If you are a universalist, read, for example, The Nature of Hell by the Evangelical Alliance

If you are sure the Bible is factually inerrant at every level and absolutely without any kind of discrepancy … errr, read the Bible.

If you are convinced that Jews have their own Sonderweg, and don't need Jesus for salvation, read something by Tom Wright, or Steve Motyer's Israel in the Plan of God

If you are convinced the 'Emerging Movement' is the future, actually read Carson's Becoming Conversant with the Emerging Church, and don't just read reviews of it that tell you what you want to hear

If you are convinced that Jews do need faith in Jesus for salvation, read something by Lloyd Gaston, John Gager, or Krister Stendhal

I could go on, and I probably will in a later blog … but I'll finish with this question: Why do you read the books you do, and why do you avoid others? Have you actually read the person you disgree with, or someone who represents that particular 'doctrinal deception'? Does not making a judgment involve informing ourselves with both sides of a potential argument?

Actually, I often find real treasures in books that I had previously 'written off'. And maybe - perhaps what we most fear - we'll discover that we were the ones that had things wrong after all. But maybe that won't be bad at all, but a moment of important discovery. So, go on! Pick up a book by your favourite heretic, and give it a read.

Monday, October 03, 2005

The immanent return of Chris

No, the title is not missing a final 't', it's just that I've had to once again leave the Vaterland and visit England for my Annual Review, and so my ability to blog has been somewhat restricted. But rest assured, I’ll be back with my hot-of-the-press, cunning and original heresy in the near future - later this week actually.

While I've been in England I've been thinking my way through the so-called Pauline 'New Perspective'. Up till now I've been quite unsure what to make of it all. Nevertheless, I feel I am staring to slide in one direction at last. But exegesis aside, what has been most eye-opening for me is how I’ve felt in my reading, how I’ve reacted to scholarly positions at a deeper level.

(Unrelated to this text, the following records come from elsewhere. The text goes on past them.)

(* ===== verification/Prelude.v ===== *)
(** * A rate-limiting reverse proxy, verified

    The program (Go, under src/) limits the requests of each client in a sliding window.  A
    [Manager] asks a Redis limiter shared by all proxy instances and falls back to an in-memory
    limiter behind a circuit breaker; collectors count the traffic, a hub fans the numbers out to
    dashboards, and two small stores share the policy and the upstream through Redis.  A control
    plane, configured from the environment, shows and changes all of it behind an admin token.
    This library models those parts and proves what they promise.

    ** Files

    Shared ground:
    - Prelude.v: machine integers, slices, transition systems, automation, generic lemmas;
    - GoTime.v: what the code uses of package time (wall and monotonic readings, [Sub], [Add],
      [Before], durations);
    - GoStrings.v: formatting in base 10 and 36, [Atoi], [TrimSpace] on bytes;
    - GoText.v: [HasPrefix], [Contains], [Trim], [Cut], [EqualFold], [ParseBool];
    - GoFloat.v: [float64] over the Standard Library's executable binary64, conversions,
      [ParseFloat]; GoDuration.v: [time.ParseDuration];
    - GoNet.v: [net.SplitHostPort], base64 and HTTP Basic credentials, headers, URL escapes, and
      [http.ServeMux] (patterns by segments, precedence, cleaning of paths, redirects);
    - SlidingWindow.v: the specification, an exact sliding window over the log of all admitted
      instants, and the rate bound every step of it keeps.

    internal/limiter:
    - Policy.v (limiter.go): [Policy], [Normalize], [Decision], [deny];
    - Memory.v (memory.go): entries in a heap behind a map from keys, [Allow] as a machine whose
      states are the program points between two atomic actions, [Peek], [Reset], [cleanup], and
      the simulation of the specification; MemoryProps.v: refinement, rate bound, [prune], the
      janitor; MemoryConc.v: the same machine interleaved with other goroutines (no panic, bounded
      entries, wait-freedom); MemoryBurst.v: a concurrent burst admits exactly the limit;
    - RedisServer.v: the Redis commands the Lua script issues, as a class with its laws, and a
      reference server that meets them; Redis.v (redis.go): the script, [Allow], [Peek],
      [ActiveKeys], [Reset], [member], [toInt]; RedisFleet.v: several instances sharing a server,
      with lost replies, and the simulation of the specification in milliseconds; RedisProps.v:
      the fleet's refinement and rate bound, [Peek], uniqueness of members, the key-space walk;
    - Limiter.v (the [Limiter] interface): the contract as a class, with the law that an
      implementation is an exact window of its own unit, discharged by both limiters;
    - Breaker.v (manager.go): the failover state, its critical sections, and the goroutines
      (handlers and the prober) that run them; BreakerProps.v: the breaker under every
      interleaving; Service.v (manager.go): [AllowPolicy] over the contract, [Stats];
      ServiceProps.v: what a request comes to on every branch ([Service.decided]), in agreement
      with the goroutine model, the rate bound across failovers, the cost of an outage, cancelled
      callers, recovery;
    - Lifecycle.v (memory.go, manager.go): [Close] against the background goroutines, with
      executions, fairness and what counts as progress;
    - Stores.v (policystore.go, upstreamstore.go): [Load], [Save] and [Watch] of both stores.

    internal/metrics:
    - Metrics.v, MetricsProps.v (metrics.go): the totals, the per-second ring, the client table
      with its cap, [Snapshot], [Sweep];
    - Hub.v, HubProps.v (hub.go): subscribers, broadcasts as sequences of sends, shutdown.

    config:
    - Config.v (config.go): every variable, [Load], [Validate], the admin prefix, [Redact];
      ConfigProps.v: what a loaded configuration guarantees, what [Validate] accepts (stated over
      the prefix's segments, [literal_segment], and the split address) and reports, and what the
      environment cannot do.

    internal/api and internal/dashboard:
    - Http.v: requests, responses, query strings, [ParseForm], the JSON values a decoder stores;
    - Auth.v (auth.go): the token in three headers, [guard]; its exact specification;
    - Api.v (api.go): the handlers over a [world] made of the components above, their decoding
      and validation, the stream's handler up to its subscription, the routes; Dashboard.v
      (dashboard.go): the page's headers and routes; ApiProps.v: routing, authorisation, the table
      of endpoints and their handlers ([api_table]), the policy update, what an endpoint may
      touch;
      ApiUpdates.v: updates on their way to the fleet and to the proxy, exact windows, resets;
    - Sse.v (sse.go): the broadcaster and the handlers of the streams, from subscription to
      unsubscription, as machines over one hub, interleaved with requests (one that reaches the
      stream's handler starts a machine), and the parser a client uses; SseProps.v: no stream leaks, what
      a client reads, the end of the streams.

    ** Conventions

    A definition carries the name of the function or type it models.  Clock readings, random
    bytes, map iteration orders, replies of the network and the scheduler's choices are inputs.
    [int], [int64] and [time.Duration] are [Z] with the wrap-around written out where the code
    can reach it; a run-time panic is [None].  A critical section of a mutex and an operation on
    an atomic or a [sync.Map] are single steps where goroutines are interleaved: the in-memory
    limiter, the manager, the hub's callers, [Close].  The collector's operations (Metrics.v) are
    coarser, one step each, though the code's are sequences of such actions: newcomers recorded at
    the same time may exceed the cap proved there for as long as they overlap.  Requests other
    than streams are one step of the plane of Sse.v, and reading the clock and running the script
    are one step of a Redis fleet, so that scripts run in the order of their clock readings
    ([in_order]).

    ** What the theorems show

    Limiting: both limiters are the exact sliding window in every answer they give (the in-memory
    one in nanoseconds, under janitor sweeps and resets; the Redis one in milliseconds, across a
    fleet and an unreliable network), hence the rate bounds; concurrent use is safe and a burst
    admits exactly the limit.  Failover: the circuit is open exactly when the threshold is
    reached, lets one request per cooldown through, keeps an outage cheap, recovers, and keeps
    each backend's limit.  Sharing: a saved policy or upstream is the one all instances take
    over, and nothing stored can make them take over an unenforceable one.  Observation: totals,
    series and client table are exact and bounded, frames are delivered in order.  Lifecycle: [Close] may be called concurrently, never deadlocks,
    and under a fair scheduler returns and ends the background goroutine.  Configuration:
    [Validate] accepts exactly the configurations in range and names what is wrong with another, a
    loaded one is well typed, and an unreadable variable is as good as an unset one.  Control plane: no route escapes to the
    proxied application, every endpoint is answered by its handler and everything else by a 404,
    without the token nothing is shown or changed, the token is accepted in exactly the documented
    forms; an update is applied as asked or refused without effect, and
    one called shared is what the fleet takes over; a request touches its own part of the state
    only.  Streams: under every interleaving each subscriber belongs to one running stream, a
    client parses whole snapshots, and a shutdown ends every stream in a bounded number of steps.

    Some theorems document behaviour the code probably does not intend: a health flag or an error
    that outlives the outage, a probe used up by a caller that gave up, a new client dropped by the cap, a [Peek] that erases hits, hits out
    of order, a window that overflows or is cut by a nanosecond, an update lost to another, a
    multipart form that is never read, an admin token left in the redacted configuration, and
    configurations that pass validation though they cannot work.

    ** Bounds and fuel

    [Memory.allow_fuel] is 40: a call takes at most 4 steps for each of its 9 attempts, and
    [allow_measure] bounds them under any interference.  [GoStrings.digits] has fuel 13 for the
    base-36 digits of a [uint64] and 20 for decimals; [trim] has the length of its input, and so
    has [ParseDuration], which takes a character at least off its input in every round.  A stream
    has at most [buffer] + 3 steps left, besides keepalives, once the hub is closed.  Redis
    sequence numbers and the failure count are machine integers: the fleet theorems assume fewer
    than 2^64 requests, the breaker theorem fewer than 2^63 steps.  Clock hypotheses (readings
    that do not go back, between 1970 and 2255) are stated where they are used.

    ** Not modelled

    Redis itself, the text of JSON documents (how their values are stored into the structures of
    the program is written out), the parameters of media types and [http.ServeContent] are
    parameters or left out, and so are listeners, timeouts of connections and write deadlines;
    logging is dropped.  A page of a Redis scan and a reply of the network are inputs.  The
    dashboard's page itself (HTML and JavaScript) is a constant.  cmd/devredis starts a
    third-party server and has no logic of its own.  internal/proxy and cmd/proxy, which the
    documentation mentions, are not in the repository: what the control plane uses of
    internal/proxy is the class [Api.ProxyPackage], and nothing here is about forwarding. *)

From Stdlib Require Export ZArith Lia Bool.
From stdpp Require Export prelude strings gmap list sorting relations.

#[export] Set Default Goal Selector "!".
#[export] Set Warnings "-clear-no-such-hyp".

Declare Scope go_scope.
Delimit Scope go_scope with go.
Open Scope Z_scope.

(** ** Machine integers

    Go's [int] is 64 bits wide on the platforms the program targets; [int64], [int] and
    [time.Duration] are kept as [Z] with the wrap-around written out. *)

Abbreviation min_int64 := (-9223372036854775808).
Abbreviation max_int64 := 9223372036854775807.

Definition wrap64 (z : Z) : Z :=
  (z + 9223372036854775808) mod 18446744073709551616 - 9223372036854775808.

Definition wrapu64 (z : Z) : Z := z mod 18446744073709551616.

(** Saturation to the [int64] range, as [time.Time.Sub] does. *)
Definition sat64 (z : Z) : Z := Z.max min_int64 (Z.min z max_int64).

Definition in64 (z : Z) : bool := (min_int64 <=? z) && (z <=? max_int64).

(** ** Go slices of [int64]: the elements and the capacity of the backing array. *)
Record slice := MkSlice { elems : list Z; cap : Z }.

Definition nil_slice : slice := MkSlice [] 0.

(** [len(s)] *)
Definition len {A} (l : list A) : Z := Z.of_nat (length l).

(** Counting the elements of a list that satisfy a boolean test. *)
Fixpoint countb {A} (f : A → bool) (l : list A) : nat :=
  match l with
  | [] => 0%nat
  | x :: l' => if f x then S (countb f l') else countb f l'
  end.

(** A transition system, its reachable states and its invariants. *)
Record system := MkSystem {
  st : Type;
  init : st → Prop;
  step : st → st → Prop }.

Definition reachable (S : system) (s : st S) : Prop :=
  ∃ s0, init S s0 ∧ rtc (step S) s0 s.

Definition invariant (S : system) (I : st S → Prop) : Prop :=
  ∀ s, reachable S s → I s.

(** ** Automation *)

(** [zify_bool] turns the boolean comparisons the code tests into propositions. *)
Ltac zify_bool :=
  repeat match goal with
  | H : (_ && _) = true |- _ => apply andb_true_iff in H; destruct H
  | H : (_ || _) = false |- _ => apply orb_false_iff in H; destruct H
  | H : (_ <=? _) = true |- _ => apply Z.leb_le in H
  | H : (_ <=? _) = false |- _ => apply Z.leb_gt in H
  | H : (_ <? _) = true |- _ => apply Z.ltb_lt in H
  | H : (_ <? _) = false |- _ => apply Z.ltb_ge in H
  | H : (_ =? _) = true |- _ => apply Z.eqb_eq in H
  | H : (_ =? _) = false |- _ => apply Z.eqb_neq in H
  | H : negb _ = true |- _ => apply negb_true_iff in H
  | H : negb _ = false |- _ => apply negb_false_iff in H
  end.

(** [case_if] splits on the scrutinee of an [if] in the goal and reads the test. *)
Ltac case_if :=
  match goal with
  | |- context [if ?b then _ else _] => let E := fresh "E" in destruct b eqn:E; zify_bool
  end.

Create HintDb go discriminated.
Create Rewrite HintDb go.

(** ** Shared lemmas *)

Lemma wrap64_id (z : Z) : min_int64 ≤ z ≤ max_int64 → wrap64 z = z.
Proof. intros H. unfold wrap64. rewrite Z.mod_small; lia. Qed.

Lemma wrap64_range (z : Z) : min_int64 ≤ wrap64 z ≤ max_int64.
Proof.
  unfold wrap64.
  pose proof (Z.mod_pos_bound (z + 9223372036854775808) 18446744073709551616). lia.
Qed.

Lemma sat64_id (z : Z) : min_int64 ≤ z ≤ max_int64 → sat64 z = z.
Proof. unfold sat64. lia. Qed.

Lemma sat64_range (z : Z) : min_int64 ≤ sat64 z ≤ max_int64.
Proof. unfold sat64. lia. Qed.

Lemma in64_spec (z : Z) : in64 z = true ↔ min_int64 ≤ z ≤ max_int64.
Proof. unfold in64. rewrite andb_true_iff, !Z.leb_le. lia. Qed.

Lemma len_nonneg {A} (l : list A) : 0 ≤ len l.
Proof. unfold len. lia. Qed.

Lemma len_app {A} (l k : list A) : len (l ++ k) = len l + len k.
Proof. unfold len. rewrite length_app. lia. Qed.

Lemma len_nil {A} (l : list A) : len l = 0 ↔ l = [].
Proof. destruct l; unfold len; simpl; split; intros; try done; lia. Qed.

Lemma system_invariant (S : system) (I : st S → Prop) :
  (∀ s, init S s → I s) →
  (∀ s s', I s → step S s s' → I s') →
  invariant S I.
Proof.
  intros Hinit Hstep s (s0 & H0%Hinit & Hrtc).
  induction Hrtc; eauto.
Qed.

Lemma countb_app {A} (f : A → bool) (l k : list A) :
  countb f (l ++ k) = (countb f l + countb f k)%nat.
Proof. induction l as [|x l IH]; simpl; [done|]. case_if; lia. Qed.

Lemma countb_le_length {A} (f : A → bool) (l : list A) : (countb f l ≤ length l)%nat.
Proof. induction l; simpl; [done|]. case_if; lia. Qed.

Lemma countb_ext {A} (f g : A → bool) (l : list A) :
  (∀ x, x ∈ l → f x = g x) → countb f l = countb g l.
Proof.
  induction l as [|x l IH]; intros H; [done|]; simpl.
  rewrite H by left. by rewrite IH by (intros; apply H; by right).
Qed.

(** Replacing one element of a list changes the count by that element's test. *)
Lemma countb_insert {A} (f : A → bool) (l : list A) (i : nat) (x y : A) :
  l !! i = Some x →
  (countb f (<[i:=y]> l) + (if f x then 1 else 0) =
   countb f l + (if f y then 1 else 0))%nat.
Proof.
  revert i; induction l as [|z l IH]; intros [|i] H; simplify_eq/=.
  - destruct (f x), (f y); lia.
  - specialize (IH i H). destruct (f z); simpl; lia.
Qed.

Lemma filter_all {A} (P : A → Prop) `{!∀ x, Decision (P x)} (l : list A) :
  Forall P l → filter P l = l.
Proof.
  induction 1 as [|x l Hx _ IH]; [done|]. rewrite filter_cons. by rewrite decide_True, IH.
Qed.

Lemma filter_none {A} (P : A → Prop) `{!∀ x, Decision (P x)} (l : list A) :
  Forall (λ x, ¬ P x) l → filter P l = [].
Proof.
  induction 1 as [|x l Hx _ IH]; [done|]. rewrite filter_cons. by rewrite decide_False.
Qed.

Lemma Forall_snoc_intro {A} (P : A → Prop) (l : list A) (x : A) :
  Forall P l → P x → Forall P (l ++ [x]).
Proof. intros Hl Hx. apply Forall_app. split; [done|]. by constructor. Qed.

#[export] Hint Resolve len_nonneg wrap64_range sat64_range : go.
#[export] Hint Rewrite @len_app : go.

Let me briefly explain: in the past, if any new argument was presented that challenged the ’old guard’, my natural reaction was one of extreme suspicion. But now I just couldn’t give a monkeys if my more or less ‘reformed’ categories of justification are challenged. In some sick weird masochistic kinda way, I even enjoy it. In fact, I‘m really appreciating and learning loads from those books that I, in the past, would have wanted to sprinkle with holy water, and cast demons out of. I’m just not interested in defending a ‘theological school’ anymore just for the sake of ‘being sound‘.

My apologies for these rantings. I am, of course, a self-confessed recovering fundamentalist, so not all will understand me. But does anyone know what I mean?